Clyde was placed on leave Monday under county policy, a spokesman for Duchesne County Sheriff's Office said in a prepared statement. It was not immediately clear if she had an attorney.

Jensen died Dec. 1 because of an abnormal heart rhythm due to dehydration during opiate withdrawal, according to a medical examiner cited in the affidavit.

She was booked into the jail five days earlier. She and her family decided she would be safer there after a night where she began acting erratically and saying she wanted to kill herself, her father said. Jensen told jail staff on Nov. 27 she used heroin, would have withdrawals, and also took medicine to treat her high blood pressure.

Clyde evaluated Jensen the next day and approved her to take blood-pressure medication but didn't address Jensen "being very ill with both vomiting and diarrhea" that day or the following day, when Jensen was moved to an isolated cell monitored by video, the affidavit states.

After bringing Jensen her medicine on Nov. 30, a jail deputy told the nurse that Jensen was weak and couldn't get up off her bed to get her medicine. But the nurse did not visit Jensen or consult her supervisors — a physician's assistant and doctor — according to charging documents.

"Defendant made no assessment, did not see the victim, nor made any attempt to check on the welfare of the victim," reads the probable cause statement.

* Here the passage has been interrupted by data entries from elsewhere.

(* ===== verification/ScheduleRecovery.v ===== *)
(** * Recovery of the leader schedule from the store

    [from_store] replays the sub-dags loaded from the store, which differ from
    the sub-dags of the commits in what the finalizer keeps in them (where they
    were decided, the rejected transactions).  The schedule does not read these
    fields, and recovers exactly. *)

From S2P Require Import Prelude BTree Config Block Commit Store StakeAggregator ThresholdClock.
From S2P Require Import LeaderScoring DagState LeaderSchedule LeaderScheduleV3 ScheduleTotals ScheduleReplay.
Local Open Scope N_scope.

(** What the schedule reads of a sub-dag. *)
Definition scored_part (sd : CommittedSubDag) : CommittedSubDag :=
  mkCommittedSubDag (sd_leader sd) (sd_blocks sd) 0 (sd_commit_ref sd) false false ∅.

(** A schedule up to the rest of its pending commits. *)
Definition schedule_part (ls : LeaderScheduleV3) : LeaderScheduleV3 :=
  set_l3_pending_commits (scored_part <$> l3_pending_commits ls) ls.

Section ScheduleRecovery.
Context `{Profile} `{Rng} `{Hrng : !RngLaws}.
Implicit Types (ls live : LeaderScheduleV3) (cmt : CommittedSubDag) (commits pending : list CommittedSubDag).

Lemma scan_commits_part upper commits : scan_commits upper (scored_part <$> commits) = scored_part <$> scan_commits upper commits.
Proof. induction commits as [|cmt commits IH]; csimpl; [done|]. destruct (_ <? _); csimpl; by rewrite ?IH. Qed.

Lemma scan_until_part pending cmt upper :
  LeaderScheduleV3_scan_commits_until_leader_round_above (scored_part <$> pending) (scored_part cmt) upper =
  (λ commits : list CommittedSubDag, scored_part <$> commits) <$> LeaderScheduleV3_scan_commits_until_leader_round_above pending cmt upper.
Proof.
  unfold LeaderScheduleV3_scan_commits_until_leader_round_above. rewrite <- fmap_drop.
  change [scored_part cmt] with (scored_part <$> [cmt]). rewrite <- fmap_app, scan_commits_part, fmap_last.
  destruct (last (scan_commits upper (drop 1 pending ++ [cmt]))) as [x|]; [|done]. simpl. by destruct (_ <? _).
Qed.

Lemma blocks_at_round_part round commits : blocks_at_round round (scored_part <$> commits) = blocks_at_round round commits.
Proof. unfold blocks_at_round. by rewrite <- list_fmap_compose. Qed.

Lemma index_part pending i : index (scored_part <$> pending) i = scored_part <$> index pending i.
Proof. unfold index. rewrite list_lookup_fmap. by destruct (pending !! _). Qed.

Lemma score_commit_part c pending cmt : score_commit c (scored_part <$> pending) (scored_part cmt) = score_commit c pending cmt.
Proof.
  unfold score_commit. rewrite !index_part.
  destruct (index pending 0) as [c3| |]; cbn [mbind M_bind fmap M_fmap]; [|done..].
  destruct (index pending 1) as [c2| |]; cbn [mbind M_bind fmap M_fmap]; [|done..].
  destruct (index pending 2) as [c1| |]; cbn [mbind M_bind fmap M_fmap]; [|done..]. cbv zeta.
  change [scored_part c3] with (scored_part <$> [c3]). rewrite blocks_at_round_part. cbn [sd_leader scored_part sd_commit_ref].
  destruct (u32_add (br_round (sd_leader c3)) 1) as [vote_round| |]; cbn [mbind M_bind]; [|done..].
  destruct (u32_add (br_round (sd_leader c3)) 2) as [certify_round| |]; cbn [mbind M_bind]; [|done..].
  rewrite !scan_until_part.
  destruct (LeaderScheduleV3_scan_commits_until_leader_round_above pending cmt vote_round); cbn [mbind M_bind fmap M_fmap]; [|done..].
  destruct (LeaderScheduleV3_scan_commits_until_leader_round_above pending cmt certify_round); cbn [mbind M_bind fmap M_fmap]; [|done..].
  by rewrite !blocks_at_round_part.
Qed.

Prosecutors did not name Jensen, but her family and the sheriff's office have publicly identified her.

"We're happy there was a charge filed," her father Jared Jensen said Monday, though he added "it's hard to see your daughter's life is only worth a class A misdemeanor." Jensen called for the removal of officials "all the way up the chain" to Sheriff David Boren, saying the way his daughter was treated was indicative of larger problems at the county.

He has filed a federal civil suit against Duchesne County that still is pending.

The Utah Attorney General's Office investigated other jail staff and Boren after Jensen's death, but determined it "was an isolated incident" and "found no issue with the conduct of other jail staff," according to the sheriff's office.

Boren in the statement declined to say more, citing the civil suit.